Lab Rat

Most patients with Dysautonomia (and other “invisible” illnesses) seem to end up having A MILLION TESTS. Some are normal… Some are not and lead to MORE TESTS. In the past 8 months I’ve had:

•Blood work – I don’t know, I’ve probably given liters, maybe gallons.
•Head CT
•Abdominal CT
•Brain MRI and MRA
•Pelvic MRI
•Neck CTA
•24 hour Holter monitors (2)
•Maybe 20+ EKGs
•Ultrasounds: heart, neck, abdomen, pelvis (2)
•X-rays: chest (4 or 5), spine (2), neck, hand
•Endoscopy with biopsies
•Visual field exam
•Allergy testing for environmental and metals, foods to come
•Hormone testing (2)
•EMG upper nerve conduction
•Thyroid biopsies (3)
•Tilt Table Test (FINALLY – this is one of the tests to help confirm if you have Dysautonomia)

I’m probably missing a few but whatever! You get the point. Some of my health issues, like the arthritis, degenerative discs disease, and hernia may be incidental findings and not due to Dysautonomia. They could also be part of Ehlers Danlos hypermobility. This is the twisted web my mind obsesses over day in and day out: trying to figure out what is causing what, what is related or not related, and so on… I’m not a patient person by nature and I’m probably the best worrier you’ve ever met! I don’t know if this has been a bigger struggle physically or mentally for me but I’m leaning towards the latter.
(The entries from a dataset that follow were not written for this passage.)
Lemma partition_length_singletons dfa sts ps (X : gset string) :
  partition_ok dfa sts ps → (∀ s, s ∈ sts ↔ s ∈ X) →
  (∀ p s t, p ∈ ps → s ∈ p → t ∈ p → s = t) →
  length ps = size X.
Proof.
  intros Hps Hmem Hsing. rewrite <- (partition_union dfa sts ps X Hps Hmem).
  rewrite union_list_size by (by destruct Hps as (_ & _ & ?)).
  rewrite <- (length_fmap size ps). symmetry. apply sum_list_ones.
  intros n (p & -> & Hp)%list_elem_of_fmap.
  destruct (ps_nonempty dfa sts ps Hps p Hp) as (s & Hs).
  assert (p = {[s]}) as ->; [|apply size_singleton].
  apply set_eq. intros t. rewrite elem_of_singleton. split.
  - intros Ht. symmetry. by apply (Hsing p).
  - by intros ->.
Qed.

(** *** Facts on the result *)

Lemma pruned_accepts_from a r w s :
  well_formed a → no_empty_reach a → pruned a r → s ∈ states r → over a w →
  accepts_from r s w = accepts_from a s w.
Proof.
  intros Hwf Hne Hp Hs Hw.
  destruct (pruned_run a r w s Hwf Hne Hp Hs Hw) as (t & Ha & Hr & Ht).
  unfold accepts_from. rewrite Ha, Hr.
  destruct Hp as (_ & -> & _). apply bool_decide_ext. set_solver.
Qed.

Lemma pruned_alphabet a r : pruned a r → alphabet r = alphabet a.
Proof. by intros (_ & _ & _ & _ & ?). Qed.

Section Sizes.

Variable iter : gset string → list string.
Hypothesis iter_perm : ∀ X, iter X ≡ₚ elements X.

Lemma minimized_distinct r ps m x y :
  partition_ok r (sorted (iter (states r))) ps →
  total_on_sts r (sorted (iter (states r))) →
  rebuilt iter r ps m →
  (∀ s t, s ∈ states r → t ∈ states r →
     nerode r s t ∨ distinguishable r s t) →
  x ∈ states m → y ∈ states m → x ≠ y → distinguishable m x y.
Proof.
  intros Hps Htot Hreb Hdec Hx Hy Hne.
  destruct (sorted_iter iter iter_perm (states r)) as [_ Hmem].
  pose proof Hreb as (Hst & Hal & _).
  rewrite Hst in Hx, Hy.
  apply elem_of_map_img in Hx as (p & Hp). apply elem_of_map_img in Hy as (p' & Hp').
  pose proof (names_elem r _ ps Hps p x Hp) as Hpin.
  pose proof (names_elem r _ ps Hps p' y Hp') as Hpin'.
  destruct (ps_nonempty r _ ps Hps p Hpin) as (s & Hs).
  destruct (ps_nonempty r _ ps Hps p' Hpin') as (t & Ht).
  pose proof (ps_sub r _ ps Hps p s Hpin Hs) as HsS.
  pose proof (ps_sub r _ ps Hps p' t Hpin' Ht) as HtS.
  destruct (Hdec s t) as [Hn|(w & Hw & Hd)]; [by apply Hmem..| |].
  - exfalso. apply Hne.
    pose proof Hps as (Hb & _). destruct (Hb p Hpin) as (s0 & Hs0).
    pose proof (block_of_same r _ p s0 s Hs0 Hs) as [_ Hblk].
    assert (t ∈ p) as Htp by (by apply Hblk).
    assert (p = p') as <- by (by apply (ps_unique r _ ps Hps p p' t)).
    congruence.
  - exists w. split; [unfold over; by rewrite Hal|].
    rewrite (rebuilt_accepts_from iter iter_perm r (sorted (iter (states r))) ps m w s x),
      (rebuilt_accepts_from iter iter_perm r (sorted (iter (states r))) ps m w t y); try done.
    + by eapply name_of_block.
    + by eapply name_of_block.
Qed.

Lemma minimized_reachable a r ps m x :
  well_formed a → no_empty_reach a → pruned a r →
  partition_ok r (sorted (iter (states r))) ps →
  total_on_sts r (sorted (iter (states r))) →
  rebuilt iter r ps m →
  x ∈ states m → reachable m x.
Proof.
  intros Hwf Hne Hp Hps Htot Hreb Hx.
  destruct (sorted_iter iter iter_perm (states r)) as [_ Hmem].
  pose proof Hreb as (Hst & Hal & Hstart & _).
  rewrite Hst in Hx. apply elem_of_map_img in Hx as (p & Hpx).
  pose proof (names_elem r _ ps Hps p x Hpx) as Hpin.
  destruct (ps_nonempty r _ ps Hps p Hpin) as (s & Hs).
  pose proof (ps_sub r _ ps Hps p s Hpin Hs) as HsS.
  assert (collected a s) as Hcol.
  { destruct Hp as (Hc & _). by apply Hc, Hmem. }
  apply collected_reachable in Hcol as (w & Hw & Hrun).
  pose proof (pruned_start a r Hp) as HstartR.
  destruct (pruned_run a r w (start_state r) Hwf Hne Hp HstartR Hw)
    as (t & Ha & Hr & _).
  assert (start_state r = start_state a) as Heq
    by (by destruct Hp as (_ & _ & _ & ? & _)).
  rewrite Heq, Hrun in Ha. injection Ha as <-.
  assert (over r w) as Hw' by (unfold over; by rewrite (pruned_alphabet a r)).
  destruct (rebuilt_run iter iter_perm r _ ps Hps Htot m w (start_state r)
              (start_state m) Hreb) as (t & y & Ht & Hy & _ & Hn);
    [by apply Hmem|done|done|].
  rewrite Hr in Ht. injection Ht as <-.
  assert (y = x) as ->.
  { eapply name_of_fun; [done|]. by eapply name_of_block. }
  exists w. split; [unfold over; by rewrite Hal|done].
Qed.

End Sizes.

(** ** Pruning once more, and in another order *)

Lemma pruned_well_formed a r :
  well_formed a → no_empty_reach a → pruned a r → well_formed r.
Proof.
  intros Hwf Hne Hp.
  pose proof (pruned_start a r Hp) as Hstart.
  pose proof Hp as (Hcol & HF & Htr & Hst & Hal).
  split; [set_solver|]. split; [done|]. split; [set_solver|].
  intros s Hs. rewrite Htr, bool_decide_eq_true_2 by done.
  pose proof (pruned_sub a r s Hwf Hp Hs) as HsA.
  destruct Hwf as (H1 & H2 & H3 & Hrows).
  destruct (Hrows s HsA) as (row & Hrow & Hsyms).
  exists row. split; [done|]. intros symbol Hsym. rewrite Hal in Hsym.
  destruct (pruned_total a r s symbol) as (t & Hd & Ht); [done..|].
  exists t. split; [|done].
  rewrite (pruned_delta a r) in Hd by done.
  unfold delta, lookup2 in Hd. by rewrite Hrow in Hd.
Qed.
Fortunately for me, a neurologist I originally saw for my migraines realized something may be up when she poked me with a pin all over and I could barely feel it. She referred me to a university nearby that has a department specializing in autonomic disorders. She thinks I have some sort of neuropathy but was holding off on testing because of my referral. She knew they would do all the necessary tests. The wait is long though. I was referred two months ago, in December, but they still have me on a wait list just to schedule an appointment. Their best guess was I’d get in sometime this summer.

To at least try to get a baseline diagnosis, she wanted me to have the tilt table test (TTT) done through her hospital’s network. My cardiologist had already refused to give me the TTT but she wrote a recommendation for it and sent me back to cardiology, hoping he’d change his mind. He didn’t, but he did refer me to an electrophysiologist (EP) who agreed the test was a good idea. FINALLY! I had the TTT last week and it confirmed I have POTS – Postural Orthostatic Tachycardia Syndrome. I meet with my EP next week to go over everything.

During the TTT, they generally give you an IV and hook you up to monitors – EKG, blood pressure, and pulse ox. I was told no food, fluids, or meds 4 hours before my test. After laying down for a bit and recording your resting vitals, they tilt you up (mine was at about 80 degrees). You’re up for anywhere from 45 minutes to an hour, or until you pass out. They only kept me up for 30 because once my pulse shot up after they tilted me, it never slowed down. I was starting to try to move a lot, was struggling to breath, and started seeing flashing lights. They got all of the info they needed so they didn’t make me stay up the whole time. Whew. So, there it is – I have POTS but that’s all we know for now.